** Opening Input for this task block **

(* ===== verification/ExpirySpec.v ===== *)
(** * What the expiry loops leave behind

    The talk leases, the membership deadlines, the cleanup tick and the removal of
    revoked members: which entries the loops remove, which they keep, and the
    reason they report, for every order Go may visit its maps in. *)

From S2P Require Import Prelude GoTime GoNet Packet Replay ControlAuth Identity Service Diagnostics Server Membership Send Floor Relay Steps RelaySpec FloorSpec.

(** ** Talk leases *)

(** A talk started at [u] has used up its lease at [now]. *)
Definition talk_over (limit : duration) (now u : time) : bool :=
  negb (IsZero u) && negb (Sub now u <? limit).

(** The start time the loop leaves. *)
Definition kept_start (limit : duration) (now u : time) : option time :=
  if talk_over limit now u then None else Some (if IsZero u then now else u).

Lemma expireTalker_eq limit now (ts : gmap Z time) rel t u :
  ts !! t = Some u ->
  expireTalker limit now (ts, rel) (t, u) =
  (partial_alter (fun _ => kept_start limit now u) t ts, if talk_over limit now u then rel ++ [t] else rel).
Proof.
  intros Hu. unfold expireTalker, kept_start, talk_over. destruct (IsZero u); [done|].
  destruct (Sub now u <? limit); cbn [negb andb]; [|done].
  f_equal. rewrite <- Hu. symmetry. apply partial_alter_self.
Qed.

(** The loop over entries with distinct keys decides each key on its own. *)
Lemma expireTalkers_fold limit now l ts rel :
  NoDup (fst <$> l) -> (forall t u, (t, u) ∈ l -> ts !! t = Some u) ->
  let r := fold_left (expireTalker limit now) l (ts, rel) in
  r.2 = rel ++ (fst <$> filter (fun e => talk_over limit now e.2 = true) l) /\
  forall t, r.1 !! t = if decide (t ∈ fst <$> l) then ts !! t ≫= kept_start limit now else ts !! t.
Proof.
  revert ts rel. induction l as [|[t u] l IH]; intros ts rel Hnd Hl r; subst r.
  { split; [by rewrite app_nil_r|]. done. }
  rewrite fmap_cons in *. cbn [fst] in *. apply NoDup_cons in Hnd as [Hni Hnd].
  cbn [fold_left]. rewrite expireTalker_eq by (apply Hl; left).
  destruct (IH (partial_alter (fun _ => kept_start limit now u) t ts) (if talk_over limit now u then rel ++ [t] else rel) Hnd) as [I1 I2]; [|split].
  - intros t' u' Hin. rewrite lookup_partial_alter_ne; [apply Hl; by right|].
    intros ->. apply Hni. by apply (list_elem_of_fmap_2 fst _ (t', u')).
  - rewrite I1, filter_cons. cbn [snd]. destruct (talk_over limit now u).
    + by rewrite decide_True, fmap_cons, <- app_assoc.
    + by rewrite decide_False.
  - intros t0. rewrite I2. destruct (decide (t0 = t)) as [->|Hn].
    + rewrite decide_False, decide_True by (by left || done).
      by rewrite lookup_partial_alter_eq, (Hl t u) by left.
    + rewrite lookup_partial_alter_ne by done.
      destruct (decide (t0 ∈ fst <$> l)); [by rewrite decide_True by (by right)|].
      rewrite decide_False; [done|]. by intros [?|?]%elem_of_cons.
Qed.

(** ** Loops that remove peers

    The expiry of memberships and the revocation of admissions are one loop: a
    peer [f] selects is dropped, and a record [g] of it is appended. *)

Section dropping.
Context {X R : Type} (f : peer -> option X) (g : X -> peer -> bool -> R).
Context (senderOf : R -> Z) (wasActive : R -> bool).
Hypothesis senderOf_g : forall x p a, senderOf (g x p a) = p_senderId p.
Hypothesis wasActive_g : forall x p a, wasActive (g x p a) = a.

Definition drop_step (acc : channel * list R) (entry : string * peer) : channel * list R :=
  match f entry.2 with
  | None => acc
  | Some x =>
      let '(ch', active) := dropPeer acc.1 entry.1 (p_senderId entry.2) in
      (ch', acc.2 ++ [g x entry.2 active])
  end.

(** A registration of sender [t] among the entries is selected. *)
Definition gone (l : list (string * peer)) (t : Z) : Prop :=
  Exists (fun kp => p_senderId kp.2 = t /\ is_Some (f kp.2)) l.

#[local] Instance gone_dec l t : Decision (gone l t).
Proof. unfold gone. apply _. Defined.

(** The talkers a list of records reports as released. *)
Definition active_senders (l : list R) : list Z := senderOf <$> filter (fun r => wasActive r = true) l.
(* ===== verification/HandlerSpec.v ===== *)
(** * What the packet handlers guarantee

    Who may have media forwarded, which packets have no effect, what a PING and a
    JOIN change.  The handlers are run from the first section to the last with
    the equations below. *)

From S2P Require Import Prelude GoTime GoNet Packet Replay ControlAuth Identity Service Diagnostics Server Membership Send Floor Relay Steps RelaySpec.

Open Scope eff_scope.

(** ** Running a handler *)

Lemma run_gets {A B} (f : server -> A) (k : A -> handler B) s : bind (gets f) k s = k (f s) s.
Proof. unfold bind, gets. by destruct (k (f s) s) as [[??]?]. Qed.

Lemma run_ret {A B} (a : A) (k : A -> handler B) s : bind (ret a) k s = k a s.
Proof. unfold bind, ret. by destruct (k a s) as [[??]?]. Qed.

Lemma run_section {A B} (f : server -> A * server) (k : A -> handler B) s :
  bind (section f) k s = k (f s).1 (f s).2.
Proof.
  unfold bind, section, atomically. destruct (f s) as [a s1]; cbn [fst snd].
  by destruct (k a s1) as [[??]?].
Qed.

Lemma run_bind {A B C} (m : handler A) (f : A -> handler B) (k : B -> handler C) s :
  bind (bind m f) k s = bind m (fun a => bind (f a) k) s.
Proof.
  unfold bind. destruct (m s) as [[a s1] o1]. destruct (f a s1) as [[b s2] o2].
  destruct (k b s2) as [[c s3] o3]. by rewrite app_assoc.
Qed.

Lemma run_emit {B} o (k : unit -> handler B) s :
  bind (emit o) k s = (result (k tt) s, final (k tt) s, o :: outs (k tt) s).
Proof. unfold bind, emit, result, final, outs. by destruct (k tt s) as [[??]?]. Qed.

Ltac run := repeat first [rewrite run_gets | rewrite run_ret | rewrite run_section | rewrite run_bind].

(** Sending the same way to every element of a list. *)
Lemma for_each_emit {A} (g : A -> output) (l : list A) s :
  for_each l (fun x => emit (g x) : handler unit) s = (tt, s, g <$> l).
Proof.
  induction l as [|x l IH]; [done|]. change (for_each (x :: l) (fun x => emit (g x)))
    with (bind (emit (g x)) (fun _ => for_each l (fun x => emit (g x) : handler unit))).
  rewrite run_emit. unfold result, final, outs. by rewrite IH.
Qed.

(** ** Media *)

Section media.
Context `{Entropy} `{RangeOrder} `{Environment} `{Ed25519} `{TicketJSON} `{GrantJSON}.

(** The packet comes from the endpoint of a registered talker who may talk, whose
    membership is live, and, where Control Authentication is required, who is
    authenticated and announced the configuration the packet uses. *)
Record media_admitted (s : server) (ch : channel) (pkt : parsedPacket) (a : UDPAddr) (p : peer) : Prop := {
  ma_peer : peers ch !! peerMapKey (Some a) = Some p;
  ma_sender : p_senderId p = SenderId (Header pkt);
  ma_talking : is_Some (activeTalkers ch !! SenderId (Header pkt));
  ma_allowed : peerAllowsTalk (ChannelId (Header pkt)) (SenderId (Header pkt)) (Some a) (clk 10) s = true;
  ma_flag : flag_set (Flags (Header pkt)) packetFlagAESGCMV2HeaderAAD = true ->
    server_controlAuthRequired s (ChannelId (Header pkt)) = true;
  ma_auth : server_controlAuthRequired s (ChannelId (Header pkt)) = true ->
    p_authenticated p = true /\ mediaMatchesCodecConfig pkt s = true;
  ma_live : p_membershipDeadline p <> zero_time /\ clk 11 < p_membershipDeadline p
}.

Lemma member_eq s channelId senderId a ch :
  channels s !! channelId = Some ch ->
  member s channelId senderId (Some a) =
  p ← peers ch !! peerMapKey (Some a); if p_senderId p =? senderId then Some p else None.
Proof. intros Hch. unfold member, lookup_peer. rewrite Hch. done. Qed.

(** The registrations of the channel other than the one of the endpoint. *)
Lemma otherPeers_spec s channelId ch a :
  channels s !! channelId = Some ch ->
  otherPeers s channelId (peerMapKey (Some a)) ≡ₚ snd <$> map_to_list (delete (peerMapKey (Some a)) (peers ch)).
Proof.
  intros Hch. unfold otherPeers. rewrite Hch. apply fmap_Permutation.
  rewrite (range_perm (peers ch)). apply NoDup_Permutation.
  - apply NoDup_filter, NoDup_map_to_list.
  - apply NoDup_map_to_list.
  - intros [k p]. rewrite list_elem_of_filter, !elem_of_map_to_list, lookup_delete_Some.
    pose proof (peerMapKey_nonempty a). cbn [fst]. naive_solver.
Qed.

** Closing Input for this task block **
** Opening Input for this task block **

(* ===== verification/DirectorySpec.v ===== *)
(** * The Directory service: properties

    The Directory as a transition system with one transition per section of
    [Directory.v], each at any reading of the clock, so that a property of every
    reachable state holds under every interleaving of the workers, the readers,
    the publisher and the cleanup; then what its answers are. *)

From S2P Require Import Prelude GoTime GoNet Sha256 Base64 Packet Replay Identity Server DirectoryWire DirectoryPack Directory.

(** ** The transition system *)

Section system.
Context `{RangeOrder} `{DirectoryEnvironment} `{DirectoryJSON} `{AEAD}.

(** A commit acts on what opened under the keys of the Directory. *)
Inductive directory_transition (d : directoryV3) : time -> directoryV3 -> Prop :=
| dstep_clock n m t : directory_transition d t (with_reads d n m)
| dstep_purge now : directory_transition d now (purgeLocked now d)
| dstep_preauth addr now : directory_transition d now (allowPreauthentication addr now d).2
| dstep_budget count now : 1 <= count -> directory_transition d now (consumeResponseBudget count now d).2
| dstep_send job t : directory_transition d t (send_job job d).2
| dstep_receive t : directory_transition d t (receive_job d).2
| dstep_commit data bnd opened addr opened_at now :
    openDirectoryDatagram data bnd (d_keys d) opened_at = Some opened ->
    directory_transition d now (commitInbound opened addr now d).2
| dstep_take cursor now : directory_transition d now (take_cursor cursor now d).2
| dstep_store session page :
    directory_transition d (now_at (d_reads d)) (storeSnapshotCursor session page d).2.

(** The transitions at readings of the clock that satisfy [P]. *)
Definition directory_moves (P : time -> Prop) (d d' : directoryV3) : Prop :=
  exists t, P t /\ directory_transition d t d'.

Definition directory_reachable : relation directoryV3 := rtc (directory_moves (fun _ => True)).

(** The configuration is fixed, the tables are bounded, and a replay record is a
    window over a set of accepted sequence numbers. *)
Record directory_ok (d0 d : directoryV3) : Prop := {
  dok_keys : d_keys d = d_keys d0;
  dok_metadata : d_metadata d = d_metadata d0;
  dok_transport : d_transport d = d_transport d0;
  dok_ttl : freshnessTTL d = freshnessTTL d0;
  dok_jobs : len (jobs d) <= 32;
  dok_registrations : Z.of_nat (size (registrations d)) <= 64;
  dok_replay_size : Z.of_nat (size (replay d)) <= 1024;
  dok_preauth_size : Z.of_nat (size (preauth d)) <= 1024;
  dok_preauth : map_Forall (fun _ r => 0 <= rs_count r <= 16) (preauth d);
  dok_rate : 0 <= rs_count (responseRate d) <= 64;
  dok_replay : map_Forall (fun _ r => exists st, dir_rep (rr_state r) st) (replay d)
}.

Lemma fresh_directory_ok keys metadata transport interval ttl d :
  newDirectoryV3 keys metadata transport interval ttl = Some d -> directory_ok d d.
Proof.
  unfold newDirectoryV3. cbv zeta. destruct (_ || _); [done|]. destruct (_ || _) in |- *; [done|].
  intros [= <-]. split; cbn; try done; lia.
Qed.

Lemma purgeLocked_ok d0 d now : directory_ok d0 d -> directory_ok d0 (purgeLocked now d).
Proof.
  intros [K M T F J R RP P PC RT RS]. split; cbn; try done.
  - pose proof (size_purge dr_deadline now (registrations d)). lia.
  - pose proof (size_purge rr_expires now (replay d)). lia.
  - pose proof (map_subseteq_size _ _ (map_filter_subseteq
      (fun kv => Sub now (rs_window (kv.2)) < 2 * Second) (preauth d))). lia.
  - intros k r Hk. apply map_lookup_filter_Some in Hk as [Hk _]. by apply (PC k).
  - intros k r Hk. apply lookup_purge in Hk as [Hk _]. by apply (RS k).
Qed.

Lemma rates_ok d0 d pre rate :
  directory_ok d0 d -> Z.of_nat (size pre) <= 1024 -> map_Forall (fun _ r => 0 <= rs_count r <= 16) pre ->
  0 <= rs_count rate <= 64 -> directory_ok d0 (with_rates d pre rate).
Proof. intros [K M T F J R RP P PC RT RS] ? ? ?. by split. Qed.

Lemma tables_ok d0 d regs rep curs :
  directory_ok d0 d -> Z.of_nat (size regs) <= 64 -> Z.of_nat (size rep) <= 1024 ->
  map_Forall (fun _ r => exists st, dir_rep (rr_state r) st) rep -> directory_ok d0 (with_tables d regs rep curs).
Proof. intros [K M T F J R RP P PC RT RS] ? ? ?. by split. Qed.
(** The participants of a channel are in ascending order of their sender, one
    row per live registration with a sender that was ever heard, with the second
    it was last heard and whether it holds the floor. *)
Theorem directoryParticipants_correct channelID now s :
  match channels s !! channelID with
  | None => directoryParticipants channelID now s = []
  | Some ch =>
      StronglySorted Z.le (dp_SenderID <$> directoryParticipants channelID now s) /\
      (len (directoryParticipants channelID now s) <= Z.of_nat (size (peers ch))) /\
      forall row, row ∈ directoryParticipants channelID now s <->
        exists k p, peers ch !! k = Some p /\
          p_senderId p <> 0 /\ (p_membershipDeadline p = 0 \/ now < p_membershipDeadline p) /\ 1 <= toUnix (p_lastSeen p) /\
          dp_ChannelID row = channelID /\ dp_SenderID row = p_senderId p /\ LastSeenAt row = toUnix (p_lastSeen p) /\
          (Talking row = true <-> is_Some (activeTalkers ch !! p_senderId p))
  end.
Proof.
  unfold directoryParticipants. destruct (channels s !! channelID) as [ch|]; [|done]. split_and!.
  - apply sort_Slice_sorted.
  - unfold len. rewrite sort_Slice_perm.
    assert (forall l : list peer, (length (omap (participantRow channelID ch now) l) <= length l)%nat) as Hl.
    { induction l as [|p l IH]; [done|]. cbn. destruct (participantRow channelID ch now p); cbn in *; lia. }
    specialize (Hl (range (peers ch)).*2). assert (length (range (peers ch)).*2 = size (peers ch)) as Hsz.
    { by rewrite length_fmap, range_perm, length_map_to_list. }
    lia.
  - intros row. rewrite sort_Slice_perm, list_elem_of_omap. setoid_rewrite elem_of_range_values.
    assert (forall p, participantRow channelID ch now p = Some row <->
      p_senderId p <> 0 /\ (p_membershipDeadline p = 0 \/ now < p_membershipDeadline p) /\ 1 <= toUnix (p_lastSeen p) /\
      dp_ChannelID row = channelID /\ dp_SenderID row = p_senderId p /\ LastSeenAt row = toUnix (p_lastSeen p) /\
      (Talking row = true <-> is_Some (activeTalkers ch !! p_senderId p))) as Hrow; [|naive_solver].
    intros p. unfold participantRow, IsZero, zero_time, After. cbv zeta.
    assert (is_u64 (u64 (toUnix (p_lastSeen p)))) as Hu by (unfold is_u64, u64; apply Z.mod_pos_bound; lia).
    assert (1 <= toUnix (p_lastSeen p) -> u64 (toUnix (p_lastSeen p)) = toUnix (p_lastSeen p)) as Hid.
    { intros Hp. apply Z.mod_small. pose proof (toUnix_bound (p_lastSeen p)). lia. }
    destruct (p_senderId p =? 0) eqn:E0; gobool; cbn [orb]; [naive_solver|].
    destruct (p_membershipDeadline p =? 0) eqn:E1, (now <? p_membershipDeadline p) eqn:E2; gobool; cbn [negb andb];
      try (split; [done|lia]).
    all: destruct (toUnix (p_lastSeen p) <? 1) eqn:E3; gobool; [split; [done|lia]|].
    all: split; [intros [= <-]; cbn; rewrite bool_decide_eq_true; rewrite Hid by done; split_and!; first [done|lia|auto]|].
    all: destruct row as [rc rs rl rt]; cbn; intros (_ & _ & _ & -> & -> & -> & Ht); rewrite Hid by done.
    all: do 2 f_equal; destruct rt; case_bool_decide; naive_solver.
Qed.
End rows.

** Closing Input for this task block **

__Problem to solve__
Using the entries above, give back exactly the line containing "(* ===== verification/ExpirySpec.v ===== *)", the line containing "revoked members: which", and every line between them, and nothing else.

__Completed task__
(* ===== verification/ExpirySpec.v ===== *)
(** * What the expiry loops leave behind

    The talk leases, the membership deadlines, the cleanup tick and the removal of
    revoked members: which entries the loops remove, which they keep, and the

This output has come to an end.